§ **What you will do**: Nothing outside the range below should be printed. Output exactly the lines from the line with "- apply shop_lasts." to the line with "Lemma served_customer_hands_over_witness : exists", both included.

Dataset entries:

=-=-=-=-=

Definition begins (t : nat) (v : ShopV) : bool :=
  bool_decide (is_Some ((net_of v).(customers) !! t)) && match class_at (net_of v) 0 with Some Source => true | _ => false end &&
  match node_at v.(world) t with None => true | _ => false end && negb (in_state IN_MODEL_WAITING (thread_of t v.(world))).

Lemma shop_begin t v : begins t v = true -> model_step f32_one shop_sample shop_uniform v (setInModelSimulationAt 0 t v).
Proof.
  unfold begins, in_state. rewrite !andb_true_iff, negb_true_iff, !bool_decide_eq_true, bool_decide_eq_false. intros [[[? Hc] Hn] ?].
  apply step_begin; try done; [by destruct (class_at _ _) as [[]|]|]. intros m Hm. by rewrite Hm in Hn.
Qed.

(** The first thread is served, the second waits. *)
Definition shop_first : ShopV := shop_turn 0 (shop_turn 0 (setInModelSimulationAt 0 0 shop_opens)).
Definition shop_busy : ShopV := shop_turn 1 (shop_turn 1 (setInModelSimulationAt 0 1 shop_first)).

Lemma shop_reaches : rtc (model_step f32_one shop_sample shop_uniform) shop_opens shop_busy.
Proof.
  unfold shop_busy, shop_first.
  eapply rtc_l; [apply (shop_begin 0); vm_compute; reflexivity|].
  do 2 (eapply rtc_l; [apply (shop_step 0); vm_compute; reflexivity|]).
  eapply rtc_l; [apply (shop_begin 1); vm_compute; reflexivity|].
  do 2 (eapply rtc_l; [apply (shop_step 1); vm_compute; reflexivity|]). apply rtc_refl.
Qed.

(** The pool then: its resource is taken, and the second thread waits. *)
Definition busy_pool : VexPool FIFOQueue :=
  match pool_in (net_of shop_busy) 1 with Some (_, p) => p | None => shop_pool 1 end.

Definition head_of (p : VexPool FIFOQueue) : Z * option nat :=
  (p.(resources).(Resource.resources), match Queue.head p.(queue) with Ok u => Some u | Err _ => None end).

Lemma shop_is_busy : pool_in (net_of shop_busy) 1 = Some (Local, busy_pool) /\ head_of busy_pool = (0, Some 1%nat).
Proof.
  split; [|vm_compute; reflexivity].
  assert (match pool_in (net_of shop_busy) 1 with Some (Local, _) => true | _ => false end = true) as H by (vm_compute; reflexivity).
  unfold busy_pool. by destruct (pool_in (net_of shop_busy) 1) as [[[] p]|].
Qed.


Lemma shop_lasts n k d : 1 <= nanoseconds (setServiceDemand (shop_sample n k d) new_VexSchedSimCustomer).
Proof. vm_compute. discriminate. Qed.

(** From its source, the first thread gets through the shop in 2000 ns. *)
Lemma simulation_ends_witness : exists fin total' v1,
  runModel f32_one shop_sample shop_uniform (Z.to_nat (3 * 2000 + 3)) 2000 0 (setInModelSimulationAt 0 0 shop_opens) = Ok (fin, total', v1) /\
  stopped 0 v1 fin total'.
Proof.
  destruct (simulation_ends f32_one shop_sample shop_uniform shop_opens (setInModelSimulationAt 0 0 shop_opens) 0 2000) as (fin & total' & v1 & H1 & H2 & _).
  - reflexivity.
  - apply shop_lasts.
  - apply shop_untouched.
  - apply rtc_once, shop_begin. vm_compute. reflexivity.
  - apply ready_runs. vm_compute. reflexivity.
  - split; vm_compute; split_and?; congruence.
  - exists fin, total', v1. split; [exact H1|exact H2].
Defined.

Example shop_through :
  (runModel f32_one shop_sample shop_uniform 6003 2000 0 (setInModelSimulationAt 0 0 shop_opens) ≫= fun '(fin, total, v) =>
   Ok (fin, total, (net_of v).(completions), node_at v.(world) 0)) = Ok (true, 1047, 1, Some 4%nat).
Proof. vm_compute. reflexivity. Qed.

Lemma served_customer_hands_over_witness : exists v1,
  enter f32_one shop_sample shop_uniform busy_pool.(postServiceAction) 0 shop_busy = Ok v1 /\ 1%nat ∈ v1.(world).(ThreadManager.queue).
Proof.
  destruct (served_customer_hands_over f32_one shop_sample shop_uniform shop_opens shop_busy 0 1 Local busy_pool 1 shop_untouched shop_reaches) as (v1 & H1 & _ & H2).
  - apply ready_runs. vm_compute. reflexivity.
  - vm_compute. reflexivity.
  - apply shop_is_busy.
  - destruct shop_is_busy as [_ H]. unfold head_of in H. destruct (Queue.head (queue busy_pool)); congruence.
  - exists v1. split; [exact H1|exact H2].
Defined.

(** The same shop without room to wait, whose only resource is taken. *)
Definition full_pool : VexPool FIFOQueue :=
  mkVexPool (Queue.new_Queue_of 0 (mkFIFO LinkedList.new_List)) (Resource.mkResource 0 1 new_SystemMeasure) 0 false 0 0 2 3.
Definition before : ShopV := shop_turn 1 (setInModelSimulationAt 0 1 shop_first).
Definition busy_before : VexPool FIFOQueue := match pool_in (net_of before) 1 with Some (_, p) => p | None => shop_pool 1 end.

Lemma shop_before : pool_in (net_of before) 1 = Some (Local, busy_before).
Proof.
  assert (match pool_in (net_of before) 1 with Some (Local, _) => true | _ => false end = true) as H by (vm_compute; reflexivity).
  unfold busy_before. by destruct (pool_in (net_of before) 1) as [[[] p]|].
Qed.

Definition full_shop : ShopV := put_pool 1 full_pool before.

Lemma full_queue_locks_node_witness : exists v', resumeModelSimulation f32_one shop_sample shop_uniform 1 full_shop = Ok (false, v') /\
  resumeModelSimulation f32_one shop_sample shop_uniform 1 v' = Err SelfDeadlock.
Proof.
  destruct ((net_of full_shop).(customers) !! 1%nat) as [c|] eqn:Hc; [|vm_compute in Hc; discriminate].
  destruct (full_queue_locks_node f32_one shop_sample shop_uniform Local 1 1 full_shop full_pool c) as (v' & H1 & H2 & _ & H3).
  - unfold full_shop. apply (pool_in_put 1 Local busy_before). exact shop_before.
  - reflexivity.
  - reflexivity.
  - reflexivity.
  - exact Hc.
  - vm_compute in Hc. injection Hc as <-. reflexivity.
  - vm_compute. reflexivity.
  - exists v'. split; [exact H1|]. apply H3; [|exact H2]. exists c. exact Hc.
Defined.

End ModelSimulation.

=-=-=-=-=

§ **Task output**:
  - apply shop_lasts.
  - apply shop_untouched.
  - apply rtc_once, shop_begin. vm_compute. reflexivity.
  - apply ready_runs. vm_compute. reflexivity.
  - split; vm_compute; split_and?; congruence.
  - exists fin, total', v1. split; [exact H1|exact H2].
Defined.

Example shop_through :
  (runModel f32_one shop_sample shop_uniform 6003 2000 0 (setInModelSimulationAt 0 0 shop_opens) ≫= fun '(fin, total, v) =>
   Ok (fin, total, (net_of v).(completions), node_at v.(world) 0)) = Ok (true, 1047, 1, Some 4%nat).
Proof. vm_compute. reflexivity. Qed.

Lemma served_customer_hands_over_witness : exists v1,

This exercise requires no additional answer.